Gomes Antonio L C, Wang Harris H
Department of Systems Biology, Columbia University, New York, New York, United States of America.
Department of Pathology and Cell Biology, Columbia University, New York, New York, United States of America.
PLoS Comput Biol. 2016 Apr 22;12(4):e1004891. doi: 10.1371/journal.pcbi.1004891. eCollection 2016 Apr.

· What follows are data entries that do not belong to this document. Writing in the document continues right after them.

(** The three ways a listing leaves its turn: untouched, checked, or
    checked and repriced. *)
Lemma listing_after_cases e uid threshold url c :
  let d := isoformat (poll_now e uid url 0) in
  listing_after e uid threshold url c = c
  ∨ listing_after e uid threshold url c = set_last_check d c
  ∨ ∃ h, listing_after e uid threshold url c
         = record_price (h_price h) h (set_last_check d c).
Proof.
  unfold listing_after, monitor_listing, check_listing.
  destruct (poll_fetch e uid url) as [| |nd]; simpl; [by left|by left|].
  destruct (negb (price c =? cd_price nd)); [|by right; left].
  destruct (price c =? 0); [by right; left|].
  destruct (change_percent _ _) as [percent|]; [|by right; left].
  destruct (PyFloat.ge _ _); [|by right; left].
  right; right. by eexists {| h_price := _; h_date := _ |}.
Qed.

Lemma listing_after_history e uid threshold url c :
  ∃ more, price_history (listing_after e uid threshold url c)
          = price_history c ++ more.
Proof.
  destruct (listing_after_cases e uid threshold url c) as [->|[->|[h ->]]].
  - exists []. by rewrite app_nil_r.
  - exists []. by rewrite app_nil_r.
  - by exists [h].
Qed.

Lemma listing_after_matches e uid threshold url c :
  history_matches_price c →
  history_matches_price (listing_after e uid threshold url c).
Proof.
  intros Hok.
  destruct (listing_after_cases e uid threshold url c) as [->|[->|[h ->]]];
    [done|done|].
  exists h. simpl. by rewrite last_snoc.
Qed.

Lemma new_car_matches e cd : history_matches_price (new_car e cd).
Proof. by eexists. Qed.

Lemma dict_mem_get {K V : Type} `{EqDecision K} (k : K) (d : list (K * V)) :
  Dict.mem k d = true ↔ ∃ v, Dict.get k d = Some v.
Proof.
  unfold Dict.mem. destruct (Dict.get k d) as [v|].
  - split; [eauto|done].
  - split; [done|]. by intros [? ?].
Qed.
(** [v[i]] for a number literal [i]: the element of an array, the property
    named by the decimal digits of [i] of an object, the one-unit string at
    position [i] of a string. *)
Definition get_index (v : value) (i : nat) : result value :=
  match v with
  | None => Throw (cannot_read "undefined" (pretty i))
  | Some JNull => Throw (cannot_read "null" (pretty i))
  | Some (JArr items) => Ok (items !! i)
  | Some (JObj fields) => Ok (fields !! pretty i)
  | Some (JStr s) => Ok ((λ c, JStr (String c EmptyString)) <$> String.get i s)
  | Some _ => Ok undefined
  end.

(** [v?.rest]: [undefined] when [v] is nullish, [rest] applied to [v]
    otherwise. *)
Definition opt_chain (v : value) (rest : value → result value) : result value :=
  if nullish v then Ok undefined else rest v.

(** [v ?? d] *)
Definition coalesce (v : value) (d : json) : value :=
  if nullish v then Some d else v.

(** Built-in functions of the runtime used by the weather handler.
    [encodeURIComponent] converts its argument to a string first and throws
    a [URIError] on a lone surrogate; [JSON.parse] throws a [SyntaxError]
    on malformed text. *)
Class Builtins : Type := {
  encodeURIComponent : value → result string;
  JSON_parse : string → result json;
}.

(** ** Effects *)

Inductive event : Type :=
  | EnvRead (name : string)              (* process.env[name] *)
  | ConsoleLog (args : list value)       (* console.log(...args) *)
  | ConsoleError (e : exn)               (* console.error(e) *)
  | FetchCall (url : string)             (* fetch(url): the outbound call *)
  | BodyRead.                            (* response.text() *)

(** A computation: the events it performed, in order, and its completion. *)
Definition M (A : Type) : Type := list event * result A.

#[global] Instance M_ret : MRet M := λ A a, ([], Ok a).
#[global] Instance M_bind : MBind M := λ A B k m,
  match m with
  | (t, Ok a) => let '(t', r) := k a in (t ++ t', r)
  | (t, Throw e) => (t, Throw e)
  end.

Definition emit (ev : event) : M () := ([ev], Ok ()).
Definition lift {A : Type} (r : result A) : M A := ([], r).

(** [try { body } catch (err) { handler }] *)
Definition try_catch {A : Type} (body : M A) (handler : exn → M A) : M A :=
  match body with
  | (t, Ok a) => (t, Ok a)
  | (t, Throw e) => let '(t', r) := handler e in (t ++ t', r)
  end.

Definition console_log (args : list value) : M () := emit (ConsoleLog args).
Definition console_error (e : exn) : M () := emit (ConsoleError e).

Definition str (s : string) : value := Some (JStr s).

(** ** Requests, responses and the world *)

Record request : Type := Request {
  method : string;
  path : string;
  query : gmap string json;              (* req.query *)
}.

Record response : Type := Response {
  res_status : Z;
  res_body : json;
}.

(** A number as [JSON.stringify] writes it and a client reads it back:
    [NaN] and the infinities are written [null], [-0] is written [0], and
    any other number is written with the digits that give it back. *)
Definition stringify_number (x : float) : json :=
  if PrimFloat.is_nan x || PrimFloat.is_infinity x then JNull
  else if PrimFloat.is_zero x then JNum 0
  else JNum x.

ChIP-seq enables genome-scale identification of regulatory regions that govern gene expression. However, the biological insights generated from ChIP-seq analysis have been limited to predictions of binding sites and cooperative interactions. Furthermore, ChIP-seq data often poorly correlate with in vitro measurements or predicted motifs, highlighting that binding affinity alone is insufficient to explain transcription factor (TF)-binding in vivo. One possibility is that binding sites are not equally accessible across the genome. A more comprehensive biophysical representation of TF-binding is required to improve our ability to understand, predict, and alter gene expression. Here, we show that genome accessibility is a key parameter that impacts TF-binding in bacteria. We developed a thermodynamic model that parameterizes ChIP-seq coverage in terms of genome accessibility and binding affinity. The role of genome accessibility is validated using a large-scale ChIP-seq dataset of the M. tuberculosis regulatory network. We find that accounting for genome accessibility led to a model that explains 63% of the ChIP-seq profile variance, while a model based in motif score alone explains only 35% of the variance. Moreover, our framework enables de novo ChIP-seq peak prediction and is useful for inferring TF-binding peaks in new experimental conditions by reducing the need for additional experiments. We observe that the genome is more accessible in intergenic regions, and that increased accessibility is positively correlated with gene expression and anti-correlated with distance to the origin of replication. Our biophysically motivated model provides a more comprehensive description of TF-binding in vivo from first principles towards a better representation of gene regulation in silico, with promising applications in systems biology.
染色质免疫沉淀测序(ChIP-seq)能够在全基因组范围内鉴定调控基因表达的区域。然而,ChIP-seq分析所产生的生物学见解仅限于对结合位点和协同相互作用的预测。此外,ChIP-seq数据往往与体外测量结果或预测的基序相关性较差,这突出表明仅结合亲和力不足以解释转录因子(TF)在体内的结合情况。一种可能性是结合位点在整个基因组中的可及性并不相同。需要一种更全面的TF结合生物物理表征,以提高我们理解、预测和改变基因表达的能力。在这里,我们表明基因组可及性是影响细菌中TF结合的关键参数。我们开发了一个热力学模型,该模型根据基因组可及性和结合亲和力对ChIP-seq覆盖度进行参数化。利用结核分枝杆菌调控网络的大规模ChIP-seq数据集验证了基因组可及性的作用。我们发现,考虑基因组可及性后得到的模型能够解释63%的ChIP-seq图谱方差,而仅基于基序得分的模型只能解释35%的方差。此外,我们的框架能够进行从头ChIP-seq峰预测,并且通过减少额外实验的需求,有助于在新的实验条件下推断TF结合峰。我们观察到基因间区域的基因组可及性更高,并且可及性增加与基因表达呈正相关,与到复制起点的距离呈负相关。我们基于生物物理学的模型从第一原理出发,对TF在体内的结合提供了更全面的描述,以便在计算机上更好地表示基因调控,在系统生物学中具有广阔的应用前景。